YOUR TASK => When the line with "destruct (deallocate_shrinks (manager" is reached, include it and stop; before that, copy each line of the listing exactly from the first.

SOURCE INFORMATION =>
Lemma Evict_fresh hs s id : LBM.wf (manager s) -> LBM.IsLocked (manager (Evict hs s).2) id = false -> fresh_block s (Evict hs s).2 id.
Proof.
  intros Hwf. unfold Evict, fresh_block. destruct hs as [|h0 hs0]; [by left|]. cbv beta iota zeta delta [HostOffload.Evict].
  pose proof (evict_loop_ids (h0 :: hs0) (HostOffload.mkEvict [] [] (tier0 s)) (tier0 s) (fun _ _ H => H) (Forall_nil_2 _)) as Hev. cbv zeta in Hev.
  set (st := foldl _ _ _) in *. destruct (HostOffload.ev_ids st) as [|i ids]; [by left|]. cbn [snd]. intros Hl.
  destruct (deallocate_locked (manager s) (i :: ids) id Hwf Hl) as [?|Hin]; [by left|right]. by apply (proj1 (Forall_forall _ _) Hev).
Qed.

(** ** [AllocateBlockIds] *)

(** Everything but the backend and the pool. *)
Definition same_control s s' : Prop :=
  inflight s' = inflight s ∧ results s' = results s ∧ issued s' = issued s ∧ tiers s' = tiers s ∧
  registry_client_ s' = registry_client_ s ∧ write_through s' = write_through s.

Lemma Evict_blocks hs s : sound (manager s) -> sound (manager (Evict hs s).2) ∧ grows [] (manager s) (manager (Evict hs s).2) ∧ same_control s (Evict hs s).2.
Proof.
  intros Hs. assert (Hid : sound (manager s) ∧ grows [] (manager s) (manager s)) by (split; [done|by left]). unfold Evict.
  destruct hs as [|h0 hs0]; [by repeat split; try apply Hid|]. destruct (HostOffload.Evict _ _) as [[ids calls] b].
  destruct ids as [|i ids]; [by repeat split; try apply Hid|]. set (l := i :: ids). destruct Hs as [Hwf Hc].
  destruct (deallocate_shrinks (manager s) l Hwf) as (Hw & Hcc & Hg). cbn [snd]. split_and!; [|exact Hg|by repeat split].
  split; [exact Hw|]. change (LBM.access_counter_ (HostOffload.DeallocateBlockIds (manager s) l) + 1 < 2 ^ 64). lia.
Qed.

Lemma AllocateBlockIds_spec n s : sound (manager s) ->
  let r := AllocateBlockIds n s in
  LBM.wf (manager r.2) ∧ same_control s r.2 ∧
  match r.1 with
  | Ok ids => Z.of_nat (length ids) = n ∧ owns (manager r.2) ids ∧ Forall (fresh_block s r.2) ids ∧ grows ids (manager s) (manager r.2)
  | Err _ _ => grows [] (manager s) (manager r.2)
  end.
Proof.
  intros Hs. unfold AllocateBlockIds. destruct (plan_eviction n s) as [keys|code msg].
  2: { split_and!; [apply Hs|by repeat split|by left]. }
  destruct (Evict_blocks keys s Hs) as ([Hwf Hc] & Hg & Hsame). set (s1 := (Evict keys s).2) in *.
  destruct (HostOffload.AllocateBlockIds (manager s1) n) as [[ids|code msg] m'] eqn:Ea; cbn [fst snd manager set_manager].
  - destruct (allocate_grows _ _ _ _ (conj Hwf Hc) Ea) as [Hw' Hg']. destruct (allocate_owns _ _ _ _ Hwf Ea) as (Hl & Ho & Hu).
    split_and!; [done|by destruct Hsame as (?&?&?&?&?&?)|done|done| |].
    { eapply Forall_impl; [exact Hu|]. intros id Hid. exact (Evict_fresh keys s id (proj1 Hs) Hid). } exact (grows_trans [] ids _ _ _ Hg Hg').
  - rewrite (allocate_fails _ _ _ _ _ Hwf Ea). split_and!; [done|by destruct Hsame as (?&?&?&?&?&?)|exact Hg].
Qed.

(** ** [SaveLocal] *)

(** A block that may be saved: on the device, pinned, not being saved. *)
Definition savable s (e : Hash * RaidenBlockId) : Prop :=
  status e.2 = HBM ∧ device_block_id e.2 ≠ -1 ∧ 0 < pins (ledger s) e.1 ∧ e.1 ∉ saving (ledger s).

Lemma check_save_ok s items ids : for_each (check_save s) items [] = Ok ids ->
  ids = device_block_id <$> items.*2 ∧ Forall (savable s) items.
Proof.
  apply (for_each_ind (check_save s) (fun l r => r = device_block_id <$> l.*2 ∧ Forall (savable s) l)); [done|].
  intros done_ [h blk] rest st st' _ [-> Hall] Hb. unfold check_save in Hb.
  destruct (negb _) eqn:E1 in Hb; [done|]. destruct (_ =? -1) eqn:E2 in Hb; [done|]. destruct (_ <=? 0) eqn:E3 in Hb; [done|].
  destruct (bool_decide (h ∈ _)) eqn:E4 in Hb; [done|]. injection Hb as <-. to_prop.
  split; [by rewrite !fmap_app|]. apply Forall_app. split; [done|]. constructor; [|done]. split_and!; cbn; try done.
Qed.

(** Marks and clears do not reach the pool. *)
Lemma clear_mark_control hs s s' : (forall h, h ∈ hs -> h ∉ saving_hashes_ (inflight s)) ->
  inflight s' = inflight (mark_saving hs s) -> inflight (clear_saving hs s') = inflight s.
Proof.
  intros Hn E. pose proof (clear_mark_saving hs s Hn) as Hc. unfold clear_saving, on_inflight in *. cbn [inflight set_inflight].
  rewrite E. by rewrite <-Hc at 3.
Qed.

COMPLETED TASK =>
Lemma Evict_fresh hs s id : LBM.wf (manager s) -> LBM.IsLocked (manager (Evict hs s).2) id = false -> fresh_block s (Evict hs s).2 id.
Proof.
  intros Hwf. unfold Evict, fresh_block. destruct hs as [|h0 hs0]; [by left|]. cbv beta iota zeta delta [HostOffload.Evict].
  pose proof (evict_loop_ids (h0 :: hs0) (HostOffload.mkEvict [] [] (tier0 s)) (tier0 s) (fun _ _ H => H) (Forall_nil_2 _)) as Hev. cbv zeta in Hev.
  set (st := foldl _ _ _) in *. destruct (HostOffload.ev_ids st) as [|i ids]; [by left|]. cbn [snd]. intros Hl.
  destruct (deallocate_locked (manager s) (i :: ids) id Hwf Hl) as [?|Hin]; [by left|right]. by apply (proj1 (Forall_forall _ _) Hev).
Qed.

(** ** [AllocateBlockIds] *)

(** Everything but the backend and the pool. *)
Definition same_control s s' : Prop :=
  inflight s' = inflight s ∧ results s' = results s ∧ issued s' = issued s ∧ tiers s' = tiers s ∧
  registry_client_ s' = registry_client_ s ∧ write_through s' = write_through s.

Lemma Evict_blocks hs s : sound (manager s) -> sound (manager (Evict hs s).2) ∧ grows [] (manager s) (manager (Evict hs s).2) ∧ same_control s (Evict hs s).2.
Proof.
  intros Hs. assert (Hid : sound (manager s) ∧ grows [] (manager s) (manager s)) by (split; [done|by left]). unfold Evict.
  destruct hs as [|h0 hs0]; [by repeat split; try apply Hid|]. destruct (HostOffload.Evict _ _) as [[ids calls] b].
  destruct ids as [|i ids]; [by repeat split; try apply Hid|]. set (l := i :: ids). destruct Hs as [Hwf Hc].
  destruct (deallocate_shrinks (manager s) l Hwf) as (Hw & Hcc & Hg). cbn [snd]. split_and!; [|exact Hg|by repeat split].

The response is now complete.